Input for this task >>
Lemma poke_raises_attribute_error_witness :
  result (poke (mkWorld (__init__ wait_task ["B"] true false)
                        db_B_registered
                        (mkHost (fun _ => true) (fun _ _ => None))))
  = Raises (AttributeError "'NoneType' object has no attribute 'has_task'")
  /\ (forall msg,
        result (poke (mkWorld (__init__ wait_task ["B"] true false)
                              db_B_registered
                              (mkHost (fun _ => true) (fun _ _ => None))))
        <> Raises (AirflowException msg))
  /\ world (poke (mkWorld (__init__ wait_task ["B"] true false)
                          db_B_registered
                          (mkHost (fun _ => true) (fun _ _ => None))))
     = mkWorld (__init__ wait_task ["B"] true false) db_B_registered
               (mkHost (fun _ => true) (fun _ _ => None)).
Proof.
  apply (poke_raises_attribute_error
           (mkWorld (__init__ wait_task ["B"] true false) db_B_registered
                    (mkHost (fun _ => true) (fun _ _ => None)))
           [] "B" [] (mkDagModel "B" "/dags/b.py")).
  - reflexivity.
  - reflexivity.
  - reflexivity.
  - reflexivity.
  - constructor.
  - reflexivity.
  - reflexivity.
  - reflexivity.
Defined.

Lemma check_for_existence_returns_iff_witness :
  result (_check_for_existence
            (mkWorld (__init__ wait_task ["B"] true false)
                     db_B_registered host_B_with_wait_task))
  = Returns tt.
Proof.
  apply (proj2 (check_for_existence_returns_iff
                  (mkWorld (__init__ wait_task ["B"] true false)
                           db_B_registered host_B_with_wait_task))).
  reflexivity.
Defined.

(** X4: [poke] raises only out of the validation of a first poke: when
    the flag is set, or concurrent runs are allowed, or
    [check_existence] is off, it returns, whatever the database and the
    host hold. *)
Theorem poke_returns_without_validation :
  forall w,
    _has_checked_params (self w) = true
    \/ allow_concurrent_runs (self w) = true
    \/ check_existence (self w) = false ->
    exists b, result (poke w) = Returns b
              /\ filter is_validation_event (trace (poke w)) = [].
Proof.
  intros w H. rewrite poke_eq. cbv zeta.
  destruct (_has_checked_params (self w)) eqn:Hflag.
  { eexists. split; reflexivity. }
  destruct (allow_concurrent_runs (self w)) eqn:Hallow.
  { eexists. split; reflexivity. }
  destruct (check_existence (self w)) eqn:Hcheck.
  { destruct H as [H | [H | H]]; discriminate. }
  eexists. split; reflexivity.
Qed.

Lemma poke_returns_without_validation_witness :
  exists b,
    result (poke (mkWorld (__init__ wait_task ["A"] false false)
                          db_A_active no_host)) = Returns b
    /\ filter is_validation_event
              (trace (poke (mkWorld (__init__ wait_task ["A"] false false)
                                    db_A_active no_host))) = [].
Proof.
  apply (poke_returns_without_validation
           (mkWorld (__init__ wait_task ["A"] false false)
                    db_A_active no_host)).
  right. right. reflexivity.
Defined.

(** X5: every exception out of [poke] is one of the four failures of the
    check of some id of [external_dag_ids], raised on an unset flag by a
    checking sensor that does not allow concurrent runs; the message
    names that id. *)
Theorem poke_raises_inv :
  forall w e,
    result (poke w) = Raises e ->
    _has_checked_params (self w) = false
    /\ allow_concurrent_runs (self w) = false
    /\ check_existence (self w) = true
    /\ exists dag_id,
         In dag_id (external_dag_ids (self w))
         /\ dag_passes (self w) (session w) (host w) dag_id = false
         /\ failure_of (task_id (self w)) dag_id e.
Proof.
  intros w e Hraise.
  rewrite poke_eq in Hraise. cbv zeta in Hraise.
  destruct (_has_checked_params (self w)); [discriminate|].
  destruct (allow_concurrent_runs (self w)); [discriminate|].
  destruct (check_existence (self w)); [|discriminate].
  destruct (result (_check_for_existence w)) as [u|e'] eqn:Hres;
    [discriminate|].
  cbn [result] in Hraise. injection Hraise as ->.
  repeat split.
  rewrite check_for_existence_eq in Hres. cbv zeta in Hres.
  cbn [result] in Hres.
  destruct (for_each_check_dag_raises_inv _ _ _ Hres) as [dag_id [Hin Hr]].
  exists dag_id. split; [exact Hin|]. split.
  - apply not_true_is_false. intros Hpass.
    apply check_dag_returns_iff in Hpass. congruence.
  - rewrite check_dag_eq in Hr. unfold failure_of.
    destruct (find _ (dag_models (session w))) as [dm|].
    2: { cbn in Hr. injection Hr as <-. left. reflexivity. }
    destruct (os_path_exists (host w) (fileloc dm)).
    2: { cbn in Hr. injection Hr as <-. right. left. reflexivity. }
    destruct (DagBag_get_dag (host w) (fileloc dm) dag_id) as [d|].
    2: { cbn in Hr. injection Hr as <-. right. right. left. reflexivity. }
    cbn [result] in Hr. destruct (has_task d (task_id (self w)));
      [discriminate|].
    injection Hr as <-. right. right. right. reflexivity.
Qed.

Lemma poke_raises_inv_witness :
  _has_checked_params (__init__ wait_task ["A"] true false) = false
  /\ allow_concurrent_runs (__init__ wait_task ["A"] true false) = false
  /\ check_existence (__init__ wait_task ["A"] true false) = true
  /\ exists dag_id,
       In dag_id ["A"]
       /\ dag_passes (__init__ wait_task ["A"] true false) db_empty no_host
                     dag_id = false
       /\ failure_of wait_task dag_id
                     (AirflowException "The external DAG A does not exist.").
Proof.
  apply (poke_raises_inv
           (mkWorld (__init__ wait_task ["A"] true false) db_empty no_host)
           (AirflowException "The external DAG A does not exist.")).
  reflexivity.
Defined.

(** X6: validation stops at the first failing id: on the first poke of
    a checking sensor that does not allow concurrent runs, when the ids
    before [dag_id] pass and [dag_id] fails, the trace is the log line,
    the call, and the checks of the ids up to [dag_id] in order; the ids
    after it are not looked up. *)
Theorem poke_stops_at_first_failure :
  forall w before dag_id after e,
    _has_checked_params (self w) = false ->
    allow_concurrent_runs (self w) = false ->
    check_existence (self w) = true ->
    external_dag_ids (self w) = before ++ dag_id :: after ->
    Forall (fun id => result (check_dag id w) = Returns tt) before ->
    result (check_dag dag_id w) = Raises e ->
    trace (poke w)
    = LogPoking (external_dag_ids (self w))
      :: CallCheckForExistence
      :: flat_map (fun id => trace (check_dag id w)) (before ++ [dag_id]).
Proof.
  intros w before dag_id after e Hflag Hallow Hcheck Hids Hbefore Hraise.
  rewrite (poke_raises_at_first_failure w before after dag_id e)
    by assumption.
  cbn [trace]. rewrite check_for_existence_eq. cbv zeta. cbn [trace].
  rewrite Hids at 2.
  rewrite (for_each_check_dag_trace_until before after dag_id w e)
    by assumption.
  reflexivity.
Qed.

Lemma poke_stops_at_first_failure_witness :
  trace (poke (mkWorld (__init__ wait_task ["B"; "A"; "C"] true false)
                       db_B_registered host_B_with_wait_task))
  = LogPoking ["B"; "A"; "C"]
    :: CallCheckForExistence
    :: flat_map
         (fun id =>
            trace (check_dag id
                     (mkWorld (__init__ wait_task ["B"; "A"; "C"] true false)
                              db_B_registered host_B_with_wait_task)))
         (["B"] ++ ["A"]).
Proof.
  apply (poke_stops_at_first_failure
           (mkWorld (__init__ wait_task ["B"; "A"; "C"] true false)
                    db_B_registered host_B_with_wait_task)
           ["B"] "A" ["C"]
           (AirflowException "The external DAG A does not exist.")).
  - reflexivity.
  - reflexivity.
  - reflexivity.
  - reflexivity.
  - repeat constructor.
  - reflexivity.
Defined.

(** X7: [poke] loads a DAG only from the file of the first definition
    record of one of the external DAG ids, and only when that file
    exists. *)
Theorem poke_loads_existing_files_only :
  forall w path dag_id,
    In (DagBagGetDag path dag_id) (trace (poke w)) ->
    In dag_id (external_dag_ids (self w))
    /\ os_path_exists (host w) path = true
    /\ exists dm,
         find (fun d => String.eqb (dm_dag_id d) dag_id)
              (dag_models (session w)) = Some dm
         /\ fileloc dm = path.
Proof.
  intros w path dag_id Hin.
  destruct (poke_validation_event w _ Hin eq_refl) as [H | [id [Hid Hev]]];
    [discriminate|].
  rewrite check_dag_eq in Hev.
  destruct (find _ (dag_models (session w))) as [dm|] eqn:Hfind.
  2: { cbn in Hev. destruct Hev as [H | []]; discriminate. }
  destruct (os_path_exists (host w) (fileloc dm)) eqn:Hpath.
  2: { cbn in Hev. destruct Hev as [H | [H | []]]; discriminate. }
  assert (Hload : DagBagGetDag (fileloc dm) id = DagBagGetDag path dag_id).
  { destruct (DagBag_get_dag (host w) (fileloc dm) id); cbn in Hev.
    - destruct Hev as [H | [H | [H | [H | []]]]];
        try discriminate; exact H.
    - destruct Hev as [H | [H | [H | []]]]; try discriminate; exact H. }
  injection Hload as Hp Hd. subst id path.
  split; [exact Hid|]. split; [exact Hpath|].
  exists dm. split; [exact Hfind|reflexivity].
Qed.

Exercise details >>
A verbatim copy of the listing above, starting from the line with "[H | []]]; discriminate." and running to its last line, is the only output needed.

Response box >>
  2: { cbn in Hev. destruct Hev as [H | [H | []]]; discriminate. }
  assert (Hload : DagBagGetDag (fileloc dm) id = DagBagGetDag path dag_id).
  { destruct (DagBag_get_dag (host w) (fileloc dm) id); cbn in Hev.
    - destruct Hev as [H | [H | [H | [H | []]]]];
        try discriminate; exact H.
    - destruct Hev as [H | [H | [H | []]]]; try discriminate; exact H. }
  injection Hload as Hp Hd. subst id path.
  split; [exact Hid|]. split; [exact Hpath|].
  exists dm. split; [exact Hfind|reflexivity].
Qed.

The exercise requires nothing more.